_Required action_:
Exact reproduction is needed for the lines from the one with "explicit [Store] value" to the end of the listing below, and for no other lines.

_Task data_:
(** * Gaming-lounge reservation backend: availability, pricing, booking lifecycle

    A shallow embedding of [backend/app.py].  The Firestore database is an
    explicit [Store] value that every handler reads and returns; documents
    are records, collections are finite maps from document id to document,
    the two singleton configuration documents are optional maps.  Handlers
    return an [outcome] paired with the store they leave behind. *)

From Stdlib Require Import ZArith String Ascii List SpecFloat.
From stdpp Require Import gmap strings list fin_maps pretty.

Open Scope string_scope.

_Task result_:
    explicit [Store] value that every handler reads and returns; documents
    are records, collections are finite maps from document id to document,
    the two singleton configuration documents are optional maps.  Handlers
    return an [outcome] paired with the store they leave behind. *)

From Stdlib Require Import ZArith String Ascii List SpecFloat.
From stdpp Require Import gmap strings list fin_maps pretty.

Open Scope string_scope.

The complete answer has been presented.